Hot-Swap Circuit-Breaker Event
Essentially, the pass MOSFET, Q1, in Fig. 1 is rapidly turned off by the hot-swap controller when a fault is detected and current slew rates during current interruption may reach 100A/µs or greater. However, the supply rail bus structure in the input power path inevitably has parasitic inductance (related to the length and inherent loop area of the supply busbars). The energy stored in this inductance will transfer to other elements in the circuit to produce an over-voltage dynamic behavior. The dynamic is most accurately characterized by a resonant transfer of energy from the parasitic inductance to the effective circuit capacitance with damping provided by the resistances (parasitic or otherwise) inherent in the circuit. This is the classic inductive load voltage overshoot governed by Faraday’s Law – a potentially destructive voltage transient is created that is often overlooked, yet can systematically compromise the reliability of the hot-swap MOSFET, the hot-swap controller, and downstream circuits.

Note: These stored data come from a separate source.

(* ===== verification/CalibrateSafety.v ===== *)
(** * What a calibration recommends ([calibrate.mjs]) *)

From S2P Require Import Prelude Js Hex CanonicalJson JsonText Vendor Policies OperatorStore Samples ErrorText CommandLine Archiver Readiness ServiceStartSafety ReadinessSafety PollingSafety SoakReport SoakSafety Calibrate.
From Stdlib Require QArith.

Open Scope Z_scope.

(** ** The least fee worth an amount of dollars *)

Lemma usd_parts_spec text whole fraction :
  usd_parts text = Some (whole, fraction) →
  whole ≠ [] ∧ forallb is_digit (whole ++ fraction) = true ∧ (length fraction <= 18)%nat ∧
  chars text = whole ++ match fraction with [] => [] | _ => "."%char :: fraction end.
Proof.
  unfold usd_parts. pose proof (span_spec is_digit (chars text)) as [Et Hw].
  destruct (span is_digit (chars text)) as [[|d w] rest]; [done|]. cbn [fst snd] in *. destruct rest as [|c rest].
  - intros [= <- <-]. rewrite app_nil_r. split_and!; [done|exact Hw|cbn; lia|by rewrite app_nil_r in Et].
  - destruct (_ && _) eqn:E; [|done]. intros [= <- <-]. apply andb_true_iff in E as [[[->%Ascii.eqb_eq Hr]%andb_true_iff H1%Nat.leb_le]%andb_true_iff H18%Nat.leb_le].
    split_and!; [done|etrans; [exact (forallb_app is_digit (d :: w) rest)|]; apply andb_true_iff; split; [exact Hw|exact Hr]|done|rewrite Et; destruct rest; [cbn in *; lia|done]].
Qed.

Lemma usd_decimal_Ok v d :
  usd_decimal v = Ok d →
  0 < da_numerator d ∧ ∃ n, (n <= 18)%nat ∧ da_scale d = 10 ^ Z.of_nat n.
Proof.
  unfold usd_decimal. intros ([whole fraction] & Hp%from_option_or_Ok%usd_parts_spec & Hr)%bind_Ok.
  apply bind_Ok in Hr as (numerator & Hn%from_option_or_Ok & Hr).
  apply bind_Ok in Hr as (? & H0%require_Ok%negb_true_iff%Z.eqb_neq & [= <-]).
  apply parse_digits_nonnegative in Hn; [|done]. cbn. split; [lia|]. exists (length fraction). by destruct Hp as (_ & _ & ? & _).
Qed.

Lemma usd_scale_positive v d : usd_decimal v = Ok d → 0 < da_scale d.
Proof. intros (_ & n & _ & ->)%usd_decimal_Ok. apply Z.pow_pos_nonneg; lia. Qed.

(** The quotient rounded up is the least multiplier. *)
Lemma quot_ceil a b w : 0 <= a → 0 < b → Z.quot (a + b - 1) b <= w ↔ a <= w * b.
Proof.
  intros Ha Hb. rewrite Z.quot_div_nonneg by lia.
  pose proof (Z.mod_pos_bound (a + b - 1) b Hb). pose proof (Z.div_mod (a + b - 1) b ltac:(lia)). split; nia.
Qed.

(** A decimal amount as a rational number. *)
Definition amount (d : decimal_amount) : QArith_base.Q := QArith_base.Qmake (da_numerator d) (Z.to_pos (da_scale d)).
(** What an amount of wei is worth at a price in dollars of one ether. *)
Definition worth (wei : Z) (price : QArith_base.Q) : QArith_base.Q :=
  QArith_base.Qmult (QArith_base.Qmake wei (10 ^ 18)) price.

(** The minimum fee for a target in dollars at a price of ether is the least amount
    of wei worth the target or more, in exact rational arithmetic. *)
Theorem minimum_fee_least target price fee :
  minimumFeeFromUsd target price = Ok (Some fee) →
  ∃ usd eth, usd_decimal target = Ok usd ∧ usd_decimal price = Ok eth ∧ 0 < fee ∧
    ∀ wei, fee <= wei ↔ QArith_base.Qle (amount usd) (worth wei (amount eth)).
Proof.
  unfold minimumFeeFromUsd. destruct (_ && _); [done|]. intros (usd & Hu & Hr)%bind_Ok.
  apply bind_Ok in Hr as (eth & He & [= <-]). exists usd, eth.
  pose proof (usd_scale_positive _ _ Hu) as Hsu. pose proof (usd_scale_positive _ _ He) as Hse.
  destruct (usd_decimal_Ok _ _ Hu) as [Hnu _]. destruct (usd_decimal_Ok _ _ He) as [Hne _].
  assert (0 < da_numerator usd * da_scale eth * 10 ^ 18) as Hpos by nia.
  assert (0 < da_scale usd * da_numerator eth) as Hpos' by nia.
  split_and!; [done|done| |].
  - apply Z.nle_gt. intros Hle. apply quot_ceil in Hle; lia.
  - intros wei. rewrite quot_ceil by lia. unfold amount, worth, QArith_base.Qle, QArith_base.Qmult. cbn [QArith_base.Qnum QArith_base.Qden].
    rewrite Pos2Z.inj_mul, !Z2Pos.id by done. change (Z.pos (10 ^ 18)) with (10 ^ 18). nia.
Qed.

(** Five dollars at 2,345.67 dollars an ether. *)
Lemma minimum_fee_least_witness :
  ∃ fee, minimumFeeFromUsd (VStr "5") (VStr "2345.67") = Ok (Some fee) ∧ 0 < fee ∧
    QArith_base.Qle (QArith_base.Qmake 5 1) (worth fee (QArith_base.Qmake 234567 100)).
Proof.
  assert (minimumFeeFromUsd (VStr "5") (VStr "2345.67") = Ok (Some 2131587137150580)) as E by vm_refl.
  assert (usd_decimal (VStr "5") = Ok {| da_numerator := 5; da_scale := 1 |}) as Eu by vm_refl.
  assert (usd_decimal (VStr "2345.67") = Ok {| da_numerator := 234567; da_scale := 100 |}) as Ee by vm_refl.
  destruct (minimum_fee_least _ _ _ E) as (usd & eth & Hu & He & Hpos & Hleast).
  rewrite Eu in Hu. rewrite Ee in He. injection Hu as <-. injection He as <-.
  exists 2131587137150580. split; [exact E|]. split; [exact Hpos|]. exact (proj1 (Hleast _) (Z.le_refl _)).
Defined.
(** Passing sources: every contract has one that the explorer confirms. *)
Lemma verifySources_pass path contracts readJson o n r n' :
  verifySources path contracts readJson o n = (Ok r, n') → sn_pass r = true →
  (∃ file configured, path = Some file ∧ readJson file = Ok configured ∧
    ∀ name deployed, (name, deployed) ∈ contracts → confirmed o configured name deployed) ∧
  ∀ B (ys : list B), length ys = length contracts →
    foldl (λ es e, set_entry e.1 e.2 es) [] (zip contracts.*1 ys) = zip contracts.*1 ys.
Proof.
  unfold verifySources. destruct (nonempty path) as [file|] eqn:Ep; [|intros [= <- _]; done].
  intros (configured & Hc & Hr)%eff_lift_bind_Ok. apply eff_bind_Ok in Hr as (checked & n1 & Hm & [= <- _]).
  cbn [sn_pass]. rewrite andb_true_iff, Nat.eqb_eq. intros [Hl Hall]. pose proof (mapM_length_Ok _ _ _ _ _ Hm) as Hlen.
  assert (∀ B (ys : list B), length ys = length contracts →
    foldl (λ es e, set_entry e.1 e.2 es) [] (zip contracts.*1 ys) = zip contracts.*1 ys) as Hkeep.
  { intros B ys Hy. apply (named_entries_all contracts.*1 checked ys); rewrite ?length_fmap; done. }
  split; [|exact Hkeep]. rewrite Hkeep in Hall by done. exists file, configured.
  split; [unfold nonempty in Ep; repeat case_match; congruence|]. split; [done|]. intros name deployed Hin.
  apply (mapM_eff_Ok _ (λ c e, entry_verified e = true → confirmed o configured c.1 c.2)) in Hm.
  2: { intros [k d] m e m' _ He Hv. by eapply sourceEntry_verified. }
  apply list_elem_of_lookup in Hin as [i Hi]. destruct (Forall2_lookup_l _ _ _ _ _ Hm Hi) as (e & He & Hconf).
  apply Hconf. rewrite forallb_forall in Hall. apply (Hall (name, e)), list_elem_of_In, list_elem_of_lookup. exists i.
  apply lookup_zip_Some. split; [|done]. by rewrite list_lookup_fmap, Hi.
Qed.
End sources.

(** ** A verified deployment *)

Section deployment.
Context `{Ethers, UrlApi, ExplorerApi, ReadinessApi, DeploymentApi}.

(** The endpoint gives code for a contract with the hash of the manifest. *)
Definition deployed_as (url : string) (deployed : value) : Prop :=
  ∃ i address code, checked_address (prop deployed "address") = Ok address ∧ rd_code i url address = Ok code ∧
    code ≠ [] ∧ prop_opt deployed "runtimeCodeHash" = VStr (keccak256 code).

Lemma codeCheck_matches url contract n c n' :
  codeCheck url contract n = (Ok c, n') → cc_matchesManifest c = true → deployed_as url contract.2.
Proof.
  unfold codeCheck. intros (address & Ha & Hr)%eff_lift_bind_Ok. apply call_bind_Ok in Hr as (code & Hc & [= <- _]).
  cbn [cc_matchesManifest]. rewrite andb_true_iff. intros [Hcode Hhash]. exists n, address, code. split_and!; [done..| |].
  - intros ->. done.
  - destruct (prop_opt contract.2 "runtimeCodeHash"); try done. by apply bool_decide_eq_true in Hhash as ->.
Qed.

Lemma readDeployment_Ok files path manifest url n s n' :
  readDeployment files path manifest url n = (Ok s, n') → sn_pass (ds_sources s) = true →
  forallb (λ c, cc_matchesManifest c.2) (ds_codeChecks s) = true →
  ∃ contracts file configured, (prop manifest "contracts" ≫= object_entries) = Ok contracts ∧
    path = Some file ∧ read_json files file = Ok configured ∧
    (∀ name deployed, (name, deployed) ∈ contracts →
      deployed_as url deployed ∧ confirmed (explorer_options manifest) configured name deployed) ∧
    ∃ i j k owner, rd_code i url owner = Ok (ds_ownerCode s) ∧ ds_owner s = owner ∧
      rd_number j url owner "delay" = Ok (ds_timelockDelay s) ∧ rd_text k url owner "owner" = Ok (ds_governanceSafe s).
Proof.
  unfold readDeployment. intros (contracts & Hcontracts & Hr)%eff_lift_bind_Ok.
  apply eff_bind_Ok in Hr as (codeChecks & n1 & Hchecks & Hr). apply eff_lift_bind_Ok in Hr as (? & _ & Hr).
  apply call_bind_Ok in Hr as (owner & _ & Hr). do 11 apply call_bind_Ok in Hr as (? & _ & Hr).
  apply call_bind_Ok in Hr as (safe & Hsafe & Hr). apply call_bind_Ok in Hr as (delay & Hdelay & Hr).
  apply call_bind_Ok in Hr as (? & _ & Hr). apply eff_bind_Ok in Hr as (sources & n2 & Hsources & Hr).
  apply call_bind_Ok in Hr as (ownerCode & Hcode & Hr). do 3 apply call_bind_Ok in Hr as (? & _ & Hr).
  injection Hr as <- <-. cbn [ds_sources ds_codeChecks ds_ownerCode ds_owner ds_timelockDelay ds_governanceSafe].
  intros Hpass Hmatch. apply (verifySources_pass _ _ _ _ _ _ _ Hsources) in Hpass as [(file & configured & Hpath & Hfile & Hconf) Hkeep].
  exists contracts, file, configured. split; [done|]. split; [done|]. split; [done|]. split; [|eauto 10].
  intros name deployed Hin. split; [|by apply Hconf]. rewrite Hkeep in Hmatch by (by eapply mapM_length_Ok).
  apply (mapM_eff_Ok _ (λ c k, cc_matchesManifest k = true → deployed_as url c.2)) in Hchecks;
    [|intros; by eapply codeCheck_matches].
  apply list_elem_of_lookup in Hin as [i Hi]. destruct (Forall2_lookup_l _ _ _ _ _ Hchecks Hi) as (c & Hc & Hd).
  apply Hd. rewrite forallb_forall in Hmatch. apply (Hmatch (name, c)), list_elem_of_In, list_elem_of_lookup. exists i.
  apply lookup_zip_Some. split; [|done]. by rewrite list_lookup_fmap, Hi.
Qed.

Because it permits the highest possible current to build up before the fault is detected, a zero impedance short-circuit asserted directly across the output of the circuit in Fig. 1 is especially troublesome. After the short-circuit fault response time, the pass MOSFET is finally commanded off by the hot-swap controller in a “circuit-breaker” event and the forward current is rapidly interrupted.
A voltage clamp is invariably required to limit the over-voltage amplitude. The parasitic energy must be dumped into the clamp when the MOSFET turns off. The unclamped over-voltage peak can be approximated by Equation 1:
Vin_peak=VIN + IPZo (1)
IP = Input current before circuit interruption
ZO = Characteristic impedance of the equivalent LC circuit
It can be argued that while a local input bypass capacitance Cin is helpful as it reduces ZO, it is seldom practical as the pulse of current to charge Cin upon card insertion/hot-plug is generally detrimental to the capacitor’s reliability. Given the capacitor’s location before the hot-swap circuit, it thus represents a system-level reliability concern and is typically not installed.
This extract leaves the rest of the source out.